A 5′-nucleotidase (EC 3.1.3.5) from Zea mays seedling shoot microsomes has been purified 125-fold to apparent homogeneity. The enzyme is competitively inhibited by cAMP ( K i = 5.2 μM) and is also inhibited by adenosine in a noncompetitive manner ( K i ⪕ 57 μM). The inhibition by adenosine allowed us to distinguish the specific 5′-nucleotidase activity from that of nonspecific acid phosphatase activity in crude tissue homogenates. When an assay base on that observation is used, about half of the total 5′-nucleotidase activity in a crude homogenate is estimated to be associated with the microsomal membranes. The microsomal enzyme has been solubilized and purified.
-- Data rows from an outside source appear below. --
Definition backupMonitor (bk : OdooBackup) : prog (res Result) :=
  let key := objectKey (bk_Meta bk) in
  let st := bk_Status bk in
  let* got := get KJob {| nn_Namespace := m_Namespace (bk_Meta bk); nn_Name := bst_JobName st |} in
  match got with
  | Err e =>
      if IsNotFound e then
        let gone := backupFailJob key ("backup Job " +:+ bst_JobName st +:+ " no longer exists") in
        match bst_StartTime st with
        | Some start =>
            let* now := Now in
            if time_Sub now start <? backupJobGrace then ok (requeue backupRequeueRunning) else gone
        | None => gone
        end
      else fail e
  | Ok job =>
      if backupJobSucceeded job then
        let* completion := backupJobCompletion job in
        let* result := backupResultLine bk in
        with_result noResult
          (backupWriteStatus key BackupPhaseSucceeded ReasonComplete
             (λ s, Ret (bst_result result (bst_complete completion (bst_set BackupPhaseSucceeded "" s)))))
      else
        match backupJobFailure job with
        | Some reason =>
            let* tail := backupLogTail bk in
            backupFailJob key (if negb (String.eqb tail "") then reason +:+ backupMsgLogHeader +:+ tail
                               else reason)
        | None => ok (requeue backupRequeueRunning)
        end
  end.

Definition instanceKeyOf (bk : OdooBackup) : NamespacedName :=
  {| nn_Namespace := m_Namespace (bk_Meta bk); nn_Name := ref_Name (bs_InstanceRef (bk_Spec bk)) |}.

(** [reconcileOneShot] after the phase switch. *)
Definition oneShotPending (bk : OdooBackup) : prog (res Result) :=
  let key := objectKey (bk_Meta bk) in
  match backupValidateSpec bk with
  | Err e => backupFailSpec key (error_text e)
  | Ok _ =>
      let* got := get KInstance (instanceKeyOf bk) in
      match got with
      | Err e =>
          if IsNotFound e then backupSetPending key ReasonInstanceNotFound backupMsgWaitingInstance
          else fail e
      | Ok inst =>
          let? siblings := list_objects KBackup (m_Namespace (bk_Meta bk)) ∅ in
          let decision := backupDecideStart bk siblings in
          if negb (bq_MayStart decision) then
            backupSetPending key ReasonPending
              ("waiting for backup " +:+ Quote (bq_BlockedBy decision) +:+
               " on the same instance to finish")
          else backupStart bk inst
      end
  end.

Definition reconcileOneShot (bk : OdooBackup) : prog (res Result) :=
  let phase := bst_Phase (bk_Status bk) in
  if String.eqb phase BackupPhaseSucceeded || String.eqb phase BackupPhaseFailed then ok noResult
  else if String.eqb phase BackupPhaseRunning && negb (String.eqb (bst_JobName (bk_Status bk)) "")
  then backupMonitor bk
  else oneShotPending bk.

(** *** Scheduled backups *)

(** [cur.Labels, cur.Annotations, cur.Spec = desired's] *)
Definition cron_replace (desired cur : CronJob) : CronJob :=
  {| cron_Meta := with_labels (m_Labels (cron_Meta desired)) (m_Annotations (cron_Meta desired)) (cron_Meta cur);
     cron_Spec := cron_Spec desired; cron_Status := cron_Status cur |}.

Definition cronUpToDate (cur desired : CronJob) : bool :=
  String.eqb (map_get (m_Annotations (cron_Meta cur)) backupHashAnnotation)
             (map_get (m_Annotations (cron_Meta desired)) backupHashAnnotation) &&
  SemanticDeepEqual (m_Labels (cron_Meta cur)) (m_Labels (cron_Meta desired)).

Definition backupApplyCronJob (desired : CronJob) : prog (res CronJob) :=
  let* got := get KCronJob (objectKey (cron_Meta desired)) in
  match got with
  | Err e =>
      if IsNotFound e then
        let* created := create KCronJob desired in
        Ret (match created with
             | Ok c => Ok c
             | Err e => if IsAlreadyExists e then Ok desired else Err e
             end)
      else fail e
  | Ok cur =>
      if cronUpToDate cur desired then ok cur else update KCronJob (cron_replace desired cur)
  end.

(** The status writes of [reconcileScheduled] after the CronJob was applied or refused. *)
Definition scheduledRejected (key : NamespacedName) (name : string) (e : error) : prog (res Result) :=
  with_result noResult
    (backupWriteStatus key BackupPhaseFailed ReasonCronJobRejected
       (λ s, Ret (bst_cron name (bst_set BackupPhaseFailed ("CronJob was rejected: " +:+ error_text e) s)))).
Definition scheduledApplied (key : NamespacedName) (cron : CronJob) : prog (res Result) :=
  with_result (requeue backupRequeueScheduled)
    (backupWriteStatus key BackupPhaseScheduled ReasonScheduled
       (λ s, Ret (bst_times (cjs_LastScheduleTime (cron_Status cron))
                    (cjs_LastSuccessfulTime (cron_Status cron))
                    (bst_cron (m_Name (cron_Meta cron)) (bst_set BackupPhaseScheduled "" s))))).

Definition scheduleOn (bk : OdooBackup) (inst : OdooInstance) : prog (res Result) :=
  let key := objectKey (bk_Meta bk) in
  let database := backupDatabase bk inst in
  if String.eqb database "" then backupFailSpec key backupMsgNoDatabase
  else
    let* nodeName := backupNode bk inst in
    match buildBackupCronJob Getenv bk inst database nodeName with
    | None => fail nilDereference
    | Some desired =>
        match SetControllerReference (bk_Meta bk) (cron_Meta desired) with
        | Err e => fail e
        | Ok m =>
            let desired := cron_with_meta m desired in
            let* cron := backupApplyCronJob desired in
            match cron with
            | Err e => if IsInvalid e then scheduledRejected key (m_Name (cron_Meta desired)) e else fail e
            | Ok cron => scheduledApplied key cron
            end
        end
    end.

Definition reconcileScheduled (bk : OdooBackup) : prog (res Result) :=
  let key := objectKey (bk_Meta bk) in
  match backupValidateSpec bk with
  | Err e => backupFailSpec key (error_text e)
  | Ok _ =>
      let* got := get KInstance (instanceKeyOf bk) in
      match got with
      | Err e =>
          if IsNotFound e then backupSetPending key ReasonInstanceNotFound backupMsgWaitingInstance
          else fail e
      | Ok inst => scheduleOn bk inst
      end
  end.

Definition backupReconcile (key : NamespacedName) : prog (res Result) :=
  let* got := get KBackup key in
  match got with
  | Err e => if IsNotFound e then ok noResult else fail e
  | Ok bk =>
      if negb (String.eqb (bs_Schedule (bk_Spec bk)) "") then reconcileScheduled bk
      else reconcileOneShot bk
  end.
End Backup.

(** ** What one pass may do *)
Section Safety.
Context `{Unicode} `{KubeLib} `{RetryLib}.
Context (r : Reconciler) (Getenv : string → string) (key : NamespacedName).

(** The Job of this pass was created, or one of that name existed. *)
Definition backup_started (h : list event) : Prop :=
  ∃ (j : Job) (ans : res Job), happened h (OpCreate KJob j) ans ∧ IgnoreAlreadyExists ans = Ok tt.

(** A Job that succeeded was read. *)
Definition backup_succeeded (h : list event) : Prop :=
  ∃ (k : NamespacedName) (j : Job), happened h (OpGet KJob k) (Ok j) ∧ backupJobSucceeded j = true.

(** A CronJob was read, created or updated. *)
Definition cron_applied (h : list event) : Prop :=
  (∃ k (c : CronJob), happened h (OpGet KCronJob k) (Ok c)) ∨
  (∃ (c : CronJob) (ans : res CronJob), happened h (OpCreate KCronJob c) ans ∧
     IgnoreAlreadyExists ans = Ok tt) ∨
  (∃ c c' : CronJob, happened h (OpUpdate KCronJob c) (Ok c')).

(** A scheduled backup was read under the key of the pass. *)
Definition schedule_read (h : list event) : Prop :=
  ∃ bk : OdooBackup, happened h (OpGet KBackup key) (Ok bk) ∧ bs_Schedule (bk_Spec bk) ≠ "".

(** Why a phase may be written. *)
Definition backup_reason (h : list event) (q : string) : Prop :=
  q = BackupPhasePending ∨ (q = BackupPhaseRunning ∧ backup_started h) ∨
  (q = BackupPhaseSucceeded ∧ backup_succeeded h) ∨ q = BackupPhaseFailed ∨
  (q = BackupPhaseScheduled ∧ cron_applied h ∧ schedule_read h).

(** A status write replaces the object of this pass as it was last read: only the status changes, a finished
    one-shot backup keeps its phase, and Running never goes back to Pending. *)
Definition backup_write_ok (h : list event) (o : OdooBackup) : Prop :=
  ∃ k (cur : OdooBackup) l h',
    h = l ++ did (OpGet KBackup k) (Ok cur) :: h' ∧ unread KBackup l ∧ read_key KBackup key h k ∧
    bk_Meta o = bk_Meta cur ∧ bk_Spec o = bk_Spec cur ∧
    bst_ObservedGeneration (bk_Status o) = m_Generation (bk_Meta cur) ∧
    (bs_Schedule (bk_Spec cur) = "" → backupPhaseTerminal (bst_Phase (bk_Status cur)) = false) ∧
    (bst_Phase (bk_Status o) = BackupPhasePending → bst_Phase (bk_Status cur) ≠ BackupPhaseRunning) ∧
    backup_reason h (bst_Phase (bk_Status o)).

(** The instance of the backup was read. *)
Definition instance_read (h : list event) (bk : OdooBackup) (inst : OdooInstance) : Prop :=
  happened h (OpGet KInstance (instanceKeyOf bk)) (Ok inst).

(** A Job is created only for the one-shot backup that was read, when the queue lets it start. *)
Definition backup_create_ok (h : list event) (j : Job) : Prop :=
  ∃ (bk : OdooBackup) (inst : OdooInstance) (siblings : list OdooBackup) (node : string) job m,
    listed KBackup key h bk siblings ∧ instance_read h bk inst ∧ bs_Schedule (bk_Spec bk) = "" ∧
    backupPhaseTerminal (bst_Phase (bk_Status bk)) = false ∧
    is_Ok (backupValidateSpec bk) = true ∧
    bq_MayStart (backupDecideStart bk siblings) = true ∧
    backupDatabase bk inst ≠ "" ∧
    buildBackupJob Getenv bk inst (backupDatabase bk inst) node = Some job ∧
    SetControllerReference (bk_Meta bk) (job_Meta job) = Ok m ∧ j = job_with_meta m job.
Estimates from gel filtration and from gel electrophoresis in sodium dodecylsulphate suggest that the enzyme is composed of two subunits of M r 24 500 and 25 500. The purified enzyme is specific for nucleoside monophosphates, with the activity assayed with p-nitrophenyl phosphates, α- and β-glycerol phosphates and ribose-5-phosphate ranging from 0 to 3% of that with 5′-AMP. K m values for purine nucleotides are somewhat lower than for pyrimidine nucleotides. Divalent cations had no effect on the enzyme activity. A possible role for the enzyme in nucleotide pool size regulation is discussed.